-- Supplied entries follows --

(** [record_share]. *)
Fixpoint drop_before (cutoff : Z) (l : list (Z * Z)) : list (Z * Z) :=
  match l with e :: l' => if e.1 <? cutoff then drop_before cutoff l' else l | [] => [] end.
Definition cutoff_of (m : Miner) (now : Z) : Z :=
  if now <? hr_window (mi_pace m) then now else now - hr_window (mi_pace m).
Definition record_share (m : Miner) (work now : Z) : Miner :=
  let t := mi_tally m in
  let m := with_tally m {| ta_acc := sat_add u64_max (ta_acc t) work; ta_acc_n := trunc u64_max (ta_acc_n t + 1);
                           ta_rej := ta_rej t; ta_rej_n := ta_rej_n t |} in
  with_recent m (keep_last RECENT_CAP (drop_before (cutoff_of m now) (mi_recent m ++ [(now, work)]))).
Definition count_rejected (m : Miner) (work : Z) : Miner :=
  let t := mi_tally m in
  with_tally m {| ta_acc := ta_acc t; ta_acc_n := ta_acc_n t; ta_rej := sat_add u64_max (ta_rej t) work;
                  ta_rej_n := trunc u64_max (ta_rej_n t + 1) |}.

Definition miner_hs_window (m : Miner) (now : Z) (dt_floor : f64) : f64 :=
  let inside := filter (fun e => (cutoff_of m now <=? e.1) = true) (mi_recent m) in
  let work := foldl (fun a e => sat_add u64_max a e.2) 0 inside in
  let dt := match inside with [] => f64_of 0 | e :: _ => secs_f64 (sat_sub now e.1) end in
  f64_div (f64_mul (f64_of work) (f64_of (2 ^ 32))) (f64_max dt dt_floor).

(** * The solo book *)

Record SoloMiner := { sm_work : Z; sm_shares : Z; sm_last_ts : Z; sm_best_pot : Z; sm_blocks : Z }.
Record SoloBlock := { sb_height : Z; sb_hash : list Z; sb_who : string; sb_ts : Z; sb_value : Z; sb_fee : Z }.
Record SoloBook := {
  bk_miners : gmap string SoloMiner;
  bk_blocks : list SoloBlock;
  bk_work : Z;
  bk_shares : Z;
  bk_dirty : bool
}.
Definition empty_book : SoloBook := {| bk_miners := ∅; bk_blocks := []; bk_work := 0; bk_shares := 0; bk_dirty := false |}.
Definition SOLO_BOOK_MINERS : nat := 4096.
Definition SOLO_BOOK_BLOCKS : nat := 256.
Definition no_miner : SoloMiner := {| sm_work := 0; sm_shares := 0; sm_last_ts := 0; sm_best_pot := 0; sm_blocks := 0 |}.

(** [evict]: the identities seen longest ago that found no block, ties in the order of the map. *)
Definition by_last_ts (a b : string * SoloMiner) : bool := sm_last_ts a.2 <=? sm_last_ts b.2.
Definition evictable (ms : gmap string SoloMiner) : list (string * SoloMiner) :=
  sort_by by_last_ts (filter (fun e => sm_blocks e.2 = 0) (map_to_list ms)).
Definition evict (ms : gmap string SoloMiner) : gmap string SoloMiner :=
  foldl (fun ms e => delete e.1 ms) ms (take (size ms - SOLO_BOOK_MINERS) (evictable ms)).
Definition credit (b : SoloBook) (ident : string) (work pot now : Z) : SoloBook :=
  let e := default no_miner (bk_miners b !! ident) in
  let e := {| sm_work := sat_add u64_max (sm_work e) work; sm_shares := trunc u64_max (sm_shares e + 1);
              sm_last_ts := now; sm_best_pot := Z.max (sm_best_pot e) pot; sm_blocks := sm_blocks e |} in
  let ms := <[ident := e]> (bk_miners b) in
  {| bk_miners := if (SOLO_BOOK_MINERS <? size ms)%nat then evict ms else ms; bk_blocks := bk_blocks b;
     bk_work := sat_add u64_max (bk_work b) work; bk_shares := trunc u64_max (bk_shares b + 1); bk_dirty := true |}.
Definition note_block (b : SoloBook) (r : SoloBlock) : SoloBook :=
  {| bk_miners := alter (fun m => {| sm_work := sm_work m; sm_shares := sm_shares m; sm_last_ts := sm_last_ts m;
                                     sm_best_pot := sm_best_pot m; sm_blocks := trunc u32_max (sm_blocks m + 1) |})
                    (sb_who r) (bk_miners b);
     bk_blocks := keep_last SOLO_BOOK_BLOCKS (bk_blocks b ++ [r]); bk_work := bk_work b; bk_shares := bk_shares b;
     bk_dirty := true |}.

(** The difficulty a hash reached, as a power of two. *)
Definition hash_pot (hash : Hash) : Z := trunc u8_max (Z.min (sat_sub (lz_from hash) 32) 255).

(** * The shared state *)

Inductive VerifyMode := VerifyOff | VerifyLog | VerifyEnforce.
#[export] Instance VerifyMode_eq_dec : EqDecision VerifyMode.
Proof. solve_decision. Defined.
Definition verify_mode (s : option string) : VerifyMode :=
  let s := default "enforce"%string s in
  if bool_decide (s = "off"%string) then VerifyOff else if bool_decide (s = "log"%string) then VerifyLog else VerifyEnforce.

(** What a share is forwarded to Prime as. *)
Record PowSubmit := {
  ps_job_id : Z; ps_coinbase_id : Z; ps_target_byte : Z; ps_ntime : Z; ps_nonce : Z; ps_version : Z;
  ps_extranonce : list Z; ps_username : string; ps_prev_hash : Hash; ps_nbits : list Z; ps_height : Z; ps_value : Z;
  ps_txn_count : Z; ps_branches : list Hash; ps_coinb1 : list Z; ps_sia_ntime : list Z; ps_sia_nonce : list Z;
  ps_time_on_wire : Z
}.
Record Queue := { q_open : bool; q_bodies : list PowSubmit; q_depth : Z; q_dropped : Z }.
Record Counters := { ct_acc : Z; ct_rej : Z; ct_pow_ok : Z; ct_pow_bad : Z; ct_job_miss : Z }.

Record Front := {
  fr_conns : Conns.Conns;
  fr_miners : gmap Z Miner;
  fr_board : Board;
  fr_counters : Counters;
  fr_queue : Queue;
  fr_submitted : gset Hash;
  fr_solo : SoloBook;
  fr_overflow : option Overflow.Overflow
}.
Definition set_miners (f : Front) (m : gmap Z Miner) : Front :=
  {| fr_conns := fr_conns f; fr_miners := m; fr_board := fr_board f; fr_counters := fr_counters f; fr_queue := fr_queue f;
     fr_submitted := fr_submitted f; fr_solo := fr_solo f; fr_overflow := fr_overflow f |}.
Definition set_conns (f : Front) (c : Conns.Conns) : Front :=
  {| fr_conns := c; fr_miners := fr_miners f; fr_board := fr_board f; fr_counters := fr_counters f; fr_queue := fr_queue f;
     fr_submitted := fr_submitted f; fr_solo := fr_solo f; fr_overflow := fr_overflow f |}.
Definition set_board (f : Front) (b : Board) : Front :=
  {| fr_conns := fr_conns f; fr_miners := fr_miners f; fr_board := b; fr_counters := fr_counters f; fr_queue := fr_queue f;
     fr_submitted := fr_submitted f; fr_solo := fr_solo f; fr_overflow := fr_overflow f |}.
Definition set_counters (f : Front) (c : Counters) : Front :=
  {| fr_conns := fr_conns f; fr_miners := fr_miners f; fr_board := fr_board f; fr_counters := c; fr_queue := fr_queue f;
     fr_submitted := fr_submitted f; fr_solo := fr_solo f; fr_overflow := fr_overflow f |}.
Definition set_queue (f : Front) (q : Queue) : Front :=
  {| fr_conns := fr_conns f; fr_miners := fr_miners f; fr_board := fr_board f; fr_counters := fr_counters f; fr_queue := q;
     fr_submitted := fr_submitted f; fr_solo := fr_solo f; fr_overflow := fr_overflow f |}.
Definition set_submitted (f : Front) (s : gset Hash) : Front :=
  {| fr_conns := fr_conns f; fr_miners := fr_miners f; fr_board := fr_board f; fr_counters := fr_counters f;
     fr_queue := fr_queue f; fr_submitted := s; fr_solo := fr_solo f; fr_overflow := fr_overflow f |}.
Definition set_solo (f : Front) (b : SoloBook) : Front :=
  {| fr_conns := fr_conns f; fr_miners := fr_miners f; fr_board := fr_board f; fr_counters := fr_counters f;
     fr_queue := fr_queue f; fr_submitted := fr_submitted f; fr_solo := b; fr_overflow := fr_overflow f |}.
Definition set_overflow (f : Front) (o : option Overflow.Overflow) : Front :=
  {| fr_conns := fr_conns f; fr_miners := fr_miners f; fr_board := fr_board f; fr_counters := fr_counters f;
     fr_queue := fr_queue f; fr_submitted := fr_submitted f; fr_solo := fr_solo f; fr_overflow := o |}.
(** [lk(&st.miners).get_mut(&id)]. *)
Definition on_miner (id : Z) (g : Miner -> Miner) (f : Front) : Front := set_miners f (alter g id (fr_miners f)).

Definition bump_acc (f : Front) : Front :=
  let c := fr_counters f in set_counters f {| ct_acc := trunc u64_max (ct_acc c + 1); ct_rej := ct_rej c;
    ct_pow_ok := ct_pow_ok c; ct_pow_bad := ct_pow_bad c; ct_job_miss := ct_job_miss c |}.
Definition bump_rej (f : Front) : Front :=
  let c := fr_counters f in set_counters f {| ct_acc := ct_acc c; ct_rej := trunc u64_max (ct_rej c + 1);
    ct_pow_ok := ct_pow_ok c; ct_pow_bad := ct_pow_bad c; ct_job_miss := ct_job_miss c |}.
Definition bump_pow (ok : bool) (f : Front) : Front :=
  let c := fr_counters f in set_counters f {| ct_acc := ct_acc c; ct_rej := ct_rej c;
    ct_pow_ok := if ok then trunc u64_max (ct_pow_ok c + 1) else ct_pow_ok c;
    ct_pow_bad := if ok then ct_pow_bad c else trunc u64_max (ct_pow_bad c + 1); ct_job_miss := ct_job_miss c |}.
Definition bump_miss (f : Front) : Front :=
  let c := fr_counters f in set_counters f {| ct_acc := ct_acc c; ct_rej := ct_rej c;
    ct_pow_ok := ct_pow_ok c; ct_pow_bad := ct_pow_bad c; ct_job_miss := trunc u64_max (ct_job_miss c + 1) |}.

(** ** The queue to Prime *)

Definition PRIME_QUEUE_CAP : Z := 100000.
(** [send_prime]; the channel is open on a gateway that has a Prime. *)
Definition send_prime (q : Queue) (body : PowSubmit) : Queue :=
  if PRIME_QUEUE_CAP <=? q_depth q
  then {| q_open := q_open q; q_bodies := q_bodies q; q_depth := q_depth q; q_dropped := trunc u64_max (q_dropped q + 1) |}
  else if q_open q
  then {| q_open := true; q_bodies := q_bodies q ++ [body]; q_depth := trunc u64_max (q_depth q + 1); q_dropped := q_dropped q |}
  else q.
(** [release_prime_slots]. *)
Definition release_prime_slots (q : Queue) (n : Z) : Queue :=
  {| q_open := q_open q; q_bodies := q_bodies q; q_depth := sat_sub (q_depth q) n; q_dropped := q_dropped q |}.
(** A pass of [prime_loop]: of the bodies taken off the queue [written] are written before one fails;
    [None] when a body that holds no slot failed before them. *)
Definition drain_queue (q : Queue) (taken : nat) (written : option nat) : Queue :=
  release_prime_slots {| q_open := q_open q; q_bodies := drop taken (q_bodies q); q_depth := q_depth q;
                         q_dropped := q_dropped q |}
    (match written with Some w => Z.of_nat (Nat.min (S w) (Nat.min taken (length (q_bodies q)))) | None => 0 end).
(** A new session with Prime starts the count again. *)
Definition reset_depth (q : Queue) : Queue :=
  {| q_open := q_open q; q_bodies := q_bodies q; q_depth := 0; q_dropped := q_dropped q |}.

(** * Names *)

Definition MAX_USER : nat := 128.
Definition clean_user (u : string) : bool :=
  let b := str_bytes u in
  negb (length b =? 0)%nat && (length b <=? MAX_USER)%nat && forallb (fun x => (0x21 <=? x) && (x <? 0x7f)) b.

(** [canon_identity]; slicing three bytes off the front panics inside a character. *)
Definition canon_identity (user : string) : panics string :=
  let ident := Identity.identity_of (str_bytes user) in
  if (4 <? length ident)%nat then
    if cont (default 0 (ident !! 3%nat)) then Panic
    else Ret (if bool_decide (to_ascii_lowercase (take 3 ident) = str_bytes "bc1")
              then bytes_str (to_ascii_lowercase ident) else bytes_str ident)
  else Ret (bytes_str ident).
(** What the callers that only see printable names get. *)
Definition canon (user : string) : string := match canon_identity user with Ret s => s | Panic => ""%string end.

(** [ua.chars().filter(..).take(96)]. *)
Definition clean_agent (s : string) : string :=
  bytes_str (take 96 (filter (fun b => is_ascii_graphic b || (b =? 32) = true) (str_bytes s))).
Lemma slot_release_ok c s ss : conns_ok c (s :: ss) -> conns_ok (Conns.release c (ss_ip s)) ss.
Proof.
  intros [H1 H2 H3 H4]. pose proof (H2 (ss_ip s)) as Hs. pose proof (H4 (ss_ip s)) as Hc.
  rewrite count_ip_cons, decide_True in Hs, Hc by done. cbn [Nat.add Nat.eqb] in Hs. set (n := count_ip (ss_ip s) ss) in *.
  cbn [length] in H1. unfold Conns.MAX_CONNS, Conns.MAX_CONNS_PER_IP in *.
  assert (P : forall ip, Conns.per_ip (Conns.release c (ss_ip s)) !! ip = if (count_ip ip ss =? 0)%nat then None else Some (Z.of_nat (count_ip ip ss))).
  { intros ip. unfold Conns.release. cbn [Conns.per_ip]. rewrite Hs.
    replace (trunc u64_max (Z.of_nat (S n) - 1)) with (Z.of_nat n) by (unfold trunc; rewrite Z.mod_small; lia).
    specialize (H2 ip). rewrite count_ip_cons in H2. destruct (decide (ss_ip s = ip)) as [<-|Hn].
    - fold n. destruct (Nat.eqb_spec n 0) as [Hz|Hz]; [rewrite (proj2 (Z.eqb_eq (Z.of_nat n) 0)) by lia; by rewrite lookup_delete_eq|].
      rewrite (proj2 (Z.eqb_neq (Z.of_nat n) 0)) by lia. by rewrite lookup_insert_eq.
    - destr_if; [rewrite lookup_delete_ne by done | rewrite lookup_insert_ne by done]; exact H2. }
  constructor; [| exact P | |].
  - unfold Conns.release, sat_sub. cbn. lia.
  - unfold Conns.release, sat_sub, Conns.MAX_CONNS. cbn. lia.
  - intros ip. specialize (H4 ip). rewrite count_ip_cons in H4. unfold Conns.MAX_CONNS_PER_IP. case_decide; lia.
Qed.

Section Life.
Context (sha256 blake2b256 : list Z -> Hash) (hex_decode : string -> option (list Z)) (hex_encode : list Z -> string)
        (log2_floor : f64 -> Z) (ocfg : Overflow.OverflowCfg) (e : Endpoint) `{Json}.

(** What happens at the front: a connection is taken, one of its lines is handled, it ends — by a line
    that ends it, by a panic or by hanging up — a job goes out to sockets that take it, and everything
    that touches neither the slots nor the miners. *)
Inductive front_step : Front * list Session -> Front * list Session -> Prop :=
| connect_step now id ip f ss f' s : connect e now f id ip = Some (f', s) -> front_step (f, ss) (f', s :: ss)
| line_step auth now unix gate f s ss line o extra :
    handle_line sha256 blake2b256 hex_decode hex_encode log2_floor ocfg e auth now unix gate f s line = Some (o, extra) ->
    o_flow o = Go -> front_step (f, s :: ss) (o_front o, o_session o :: ss)
| last_line_step auth now unix gate f s ss line o extra :
    handle_line sha256 blake2b256 hex_decode hex_encode log2_floor ocfg e auth now unix gate f s line = Some (o, extra) ->
    o_flow o = Stop -> front_step (f, s :: ss) (disconnect (o_front o) (o_session o), ss)
| hangup_step f s ss : front_step (f, s :: ss) (disconnect f s, ss)
| reorder_step f ss ss' : ss ≡ₚ ss' -> front_step (f, ss) (f, ss')
| broadcast_step ok job_id f ss : front_step (f, ss) (broadcast ok job_id f, ss)
| solo_broadcast_step has_sock writes f ss : front_step (f, ss) (broadcast_solo sha256 e has_sock writes f, ss)
| elsewhere_step f f' ss : fr_conns f' = fr_conns f -> fr_miners f' = fr_miners f -> front_step (f, ss) (f', ss).
Lemma merged bucket ident work rows rows' : Forall (fun c => 0 <= cr_work c) rows -> 0 <= work ->
  works rows + work <= u64_max -> merge_back bucket ident work rows = Some rows' ->
  Forall (fun c => 0 <= cr_work c) rows' /\ works rows' = works rows + work /\
  forall i, works_of i rows' = works_of i rows + (if bool_decide (ident = i) then work else 0).
Proof.
  intros Hr Hw. revert rows'. induction Hr as [|c rows Hc Hr IH]; intros rows' Hs Hm; cbn [merge_back] in Hm; [done|].
  rewrite works_cons in Hs. pose proof (works_nonneg rows Hr) as Hn. destr_if_in Hm; [done|]. case_bool_decide as He.
  - injection Hm as <-. split; [by constructor; [cbn; sat_lia|]|]. split; [rewrite !works_cons; cbn; sat_lia|].
    intros i. rewrite !works_of_cons. cbn [cr_identity cr_work]. rewrite He. case_bool_decide; sat_lia.
  - destruct (merge_back bucket ident work rows) as [r|]; [|done]. cbn [mbind option_bind] in Hm. injection Hm as <-.
    destruct (IH r ltac:(lia) eq_refl) as (H1 & H2 & H3). split; [by constructor|]. split; [rewrite !works_cons; lia|].
    intros i. rewrite !works_of_cons, H3. lia.
Qed.

Lemma row_added bucket ident work rows : Forall (fun c => 0 <= cr_work c) rows -> 0 <= work -> works rows + work <= u64_max ->
  let rows' := add_row bucket ident work rows in
  Forall (fun c => 0 <= cr_work c) rows' /\ works rows' = works rows + work /\
  forall i, works_of i rows' = works_of i rows + (if bool_decide (ident = i) then work else 0).
Proof.
  intros Hr Hw Hs. cbv zeta. unfold add_row. destruct (merge_back bucket ident work (rev rows)) as [r|] eqn:E.
  - apply merged in E as (H1 & H2 & H3); [|by apply Forall_rev|done|by rewrite works_rev].
    split; [by apply Forall_rev|]. rewrite works_rev, H2, works_rev. split; [done|]. intros i.
    by rewrite works_of_rev, H3, works_of_rev.
  - split; [apply Forall_app; split; [done|by constructor]|]. rewrite works_app, works_cons. cbn [cr_work].
    split; [cbn; lia|]. intros i. rewrite works_of_app, works_of_cons. cbn [cr_identity cr_work]. cbn. lia.
Qed.

Lemma compacted_keeps rows : Forall (fun c => 0 <= cr_work c) rows -> works rows <= u64_max ->
  Forall (fun c => 0 <= cr_work c) (compacted rows) /\ works (compacted rows) = works rows /\
  forall i, works_of i (compacted rows) = works_of i rows.
Proof.
  intros Hr Hs. unfold compacted.
  enough (G : forall out, Forall (fun c => 0 <= cr_work c) out -> works out + works rows <= u64_max ->
    let out' := foldl (fun out c => add_row (bucket_of (cr_ts c)) (cr_identity c) (cr_work c) out) out rows in
    Forall (fun c => 0 <= cr_work c) out' /\ works out' = works out + works rows /\
    forall i, works_of i out' = works_of i out + works_of i rows) by (apply (G []); [done|change (works []) with 0; lia]).
  clear Hs. induction Hr as [|c rows Hc Hr IH]; intros out Ho Hs; [|].
  { cbv zeta. cbn [foldl]. change (works []) with 0. split; [done|]. split; [lia|]. intros i. change (works_of i []) with 0. lia. }
  rewrite works_cons in *. pose proof (works_nonneg rows Hr) as Hn. cbn [foldl].
  destruct (row_added (bucket_of (cr_ts c)) (cr_identity c) (cr_work c) out Ho Hc ltac:(lia)) as (H1 & H2 & H3).
  destruct (IH _ H1 ltac:(lia)) as (I1 & I2 & I3). split; [done|]. split; [lia|]. intros i.
  rewrite I3, H3, works_of_cons. lia.
Qed.

Lemma sum_works_exact rows : Forall (fun c => 0 <= cr_work c) rows -> works rows <= u64_max -> sum_works rows = works rows.
Proof.
  unfold sum_works. intros Hr Hs. enough (G : forall a, 0 <= a -> a + works rows <= u64_max ->
    foldl (fun a c => trunc u64_max (a + cr_work c)) a rows = a + works rows) by (rewrite G; lia).
  clear Hs. induction Hr as [|c rows Hc Hr IH]; intros a Ha Hs; [change (works []) with 0; cbn [foldl]; lia|]. rewrite works_cons in *. cbn [foldl].
  pose proof (works_nonneg rows Hr). unfold trunc at 2. rewrite Z.mod_small by lia. rewrite IH; lia.
Qed.

Lemma trim_rows_spec target rows : forall total, Forall (fun c => 0 <= cr_work c) rows -> total = works rows -> 0 <= target ->
  let '(rows', total') := trim_rows target total rows in
  exists gone, rows = gone ++ rows' /\ total' = works rows' /\ total' <= target /\
    (forall g1 c g2, gone = g1 ++ c :: g2 -> target < works (c :: g2 ++ rows')).
Proof.
  induction rows as [|c rows IH]; intros total Hr Ht Hg; cbn [trim_rows].
  - change (works []) with 0 in *. exists []. conjs; [done|done|lia|by intros [|] ? ?].
  - inversion_clear Hr as [|? ? Hc Hr']. pose proof (works_nonneg rows Hr') as Hn. rewrite works_cons in Ht.
    destruct (Z.ltb_spec target total).
    + specialize (IH (sat_sub total (cr_work c)) Hr' ltac:(sat_lia) Hg).
      destruct (trim_rows target _ rows) as [rows' total']. destruct IH as (gone & -> & E & L & Hx).
      exists (c :: gone). conjs; [done..|]. intros [|g g1] d g2 Ed; injection Ed as <- Ed.
      * subst gone. rewrite works_cons. lia.
      * by apply (Hx g1).
    + exists []. conjs; [done|by rewrite works_cons|lia|by intros [|] ? ?].
Qed.

(** What happens to the ledger: shares, trims, carry, blocks, and a restart. *)
Inductive ledger_step (l : Ledger) : Ledger -> Prop :=
| credit_step now ident work key : 0 <= work -> works (lg_credits l) + carried l + work <= u64_max ->
    ledger_step l (Books.credit l now ident work key).1
| trim_step target : 0 <= target -> ledger_step l (Books.trim l target)
| carry_step ident work : 0 <= work -> works (lg_credits l) + carried l + work <= u64_max ->
    ledger_step l (merge_carry l ident work)
| block_step moves : ledger_step l (clear_carry (settle_bonuses l moves).1)
| save_step now : ledger_step l (after_save l now)
| reload_step : ledger_step l (load (Some (saved l))).

Lemma carry_grows (m : gmap (list Z) Z) ident work : map_Forall (fun _ w => 0 <= w) m -> 0 <= work -> fsum (fun w => w) m + work <= u64_max ->
  let m' := <[ident := sat_add u64_max (default 0 (m !! ident)) work]> m in
  map_Forall (fun _ w => 0 <= w) m' /\ fsum (fun w => w) m' = fsum (fun w => w) m + work.
Proof.
  intros Hm Hw Hs. cbv zeta. destruct (m !! ident) as [v|] eqn:E; cbn [default from_option]; unfold id.
  - pose proof (Hm _ _ E) as Hv. pose proof (fsum_delete (fun w : Z => w) m ident v E) as D.
    assert (0 <= fsum (fun w : Z => w) (delete ident m)) by (apply fsum_nonneg; by apply map_Forall_delete).
    split; [apply map_Forall_insert_2; [sat_lia|done]|]. rewrite (fsum_replace _ _ _ v) by done. cbv beta. cbv beta in *. sat_lia.
  - assert (0 <= fsum (fun w : Z => w) m) by by apply fsum_nonneg.
    split; [apply map_Forall_insert_2; [sat_lia|done]|]. rewrite fsum_insert by done. sat_lia.
Qed.

Lemma reload_ok l : ledger_ok l -> ledger_ok (load (Some (saved l))) /\
  (forall i, works_of i (lg_credits (load (Some (saved l)))) = works_of i (lg_credits l)) /\
  lg_total (load (Some (saved l))) = lg_total l.
Proof.
  intros [H1 H2 H3 H4]. pose proof (fsum_nonneg (fun w : Z => w) (lg_carry l) H3) as Hc. unfold carried in H4.
  destruct (compacted_keeps (lg_credits l) H1 ltac:(lia)) as (C1 & C2 & C3). split; [|split; [exact C3|]].
  - constructor; cbn [load saved lg_credits lg_total lg_carry pe_credits pe_carry]; [done| |done|unfold carried; cbn [lg_carry lg_credits load saved pe_credits pe_carry]; lia].
    apply sum_works_exact; [done|lia].
  - cbn [load saved lg_total pe_credits]. rewrite sum_works_exact by (done || lia). by rewrite C2, H2.
Qed.

Lemma step_ok l l' : ledger_step l l' -> ledger_ok l -> ledger_ok l'.
Proof.
  intros Hst Hok. pose proof Hok as [H1 H2 H3 H4]. destruct Hst as [now ident work key Hw Hs|target Ht|ident work Hw Hs|moves|now|].
  - unfold Books.credit. destr_if; [done|]. cbn [fst].
    pose proof (fsum_nonneg (fun w : Z => w) (lg_carry l) H3) as Hc. unfold carried in *.
    destruct (row_added (bucket_of now) ident work (lg_credits l) H1 Hw ltac:(lia)) as (R1 & R2 & _).
    constructor; unfold carried; cbn [lg_credits lg_total lg_carry clear_carry with_carry]; [done| |done|lia]. rewrite R2, H2. sat_lia.
  - unfold Books.trim. destr_if; [done|]. pose proof (trim_rows_spec target (lg_credits l) (lg_total l) H1 H2 Ht) as T.
    destruct (trim_rows _ _ _) as [rows total]. destr_if; [done|]. destruct T as (gone & E & -> & _).
    rewrite E, works_app in *. apply Forall_app in H1 as [G1 G2]. pose proof (works_nonneg gone G1).
    unfold carried in *. constructor; unfold carried; cbn [lg_credits lg_total lg_carry clear_carry with_carry]; [done..|lia].
  - unfold merge_carry. destr_if; [done|]. pose proof (works_nonneg _ H1). unfold carried in *.
    destruct (carry_grows (lg_carry l) ident work H3 Hw ltac:(lia)) as [C1 C2].
    constructor; unfold carried; cbn [lg_credits lg_total lg_carry clear_carry with_carry]; [done..|lia].
  - unfold settle_bonuses. pose proof (fsum_nonneg (fun w : Z => w) (lg_carry l) H3). unfold carried in *.
    destr_if; (constructor; unfold carried; cbn [lg_credits lg_total lg_carry clear_carry with_carry]; [done|done|apply map_Forall_empty|cbn [fst lg_credits]; rewrite fsum_empty; lia]).
  - by constructor.
  - by apply reload_ok.
Qed.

-- Supplied entries concluded --

### What you have to do
Among the records above, a stretch begins at the line containing "Definition canon_identity (user" and ends at the line containing "bytes_str (take 96". Restate that stretch word for word, and nothing else.

### Finished exercise
Definition canon_identity (user : string) : panics string :=
  let ident := Identity.identity_of (str_bytes user) in
  if (4 <? length ident)%nat then
    if cont (default 0 (ident !! 3%nat)) then Panic
    else Ret (if bool_decide (to_ascii_lowercase (take 3 ident) = str_bytes "bc1")
              then bytes_str (to_ascii_lowercase ident) else bytes_str ident)
  else Ret (bytes_str ident).
(** What the callers that only see printable names get. *)
Definition canon (user : string) : string := match canon_identity user with Ret s => s | Panic => ""%string end.

(** [ua.chars().filter(..).take(96)]. *)
Definition clean_agent (s : string) : string :=
  bytes_str (take 96 (filter (fun b => is_ascii_graphic b || (b =? 32) = true) (str_bytes s))).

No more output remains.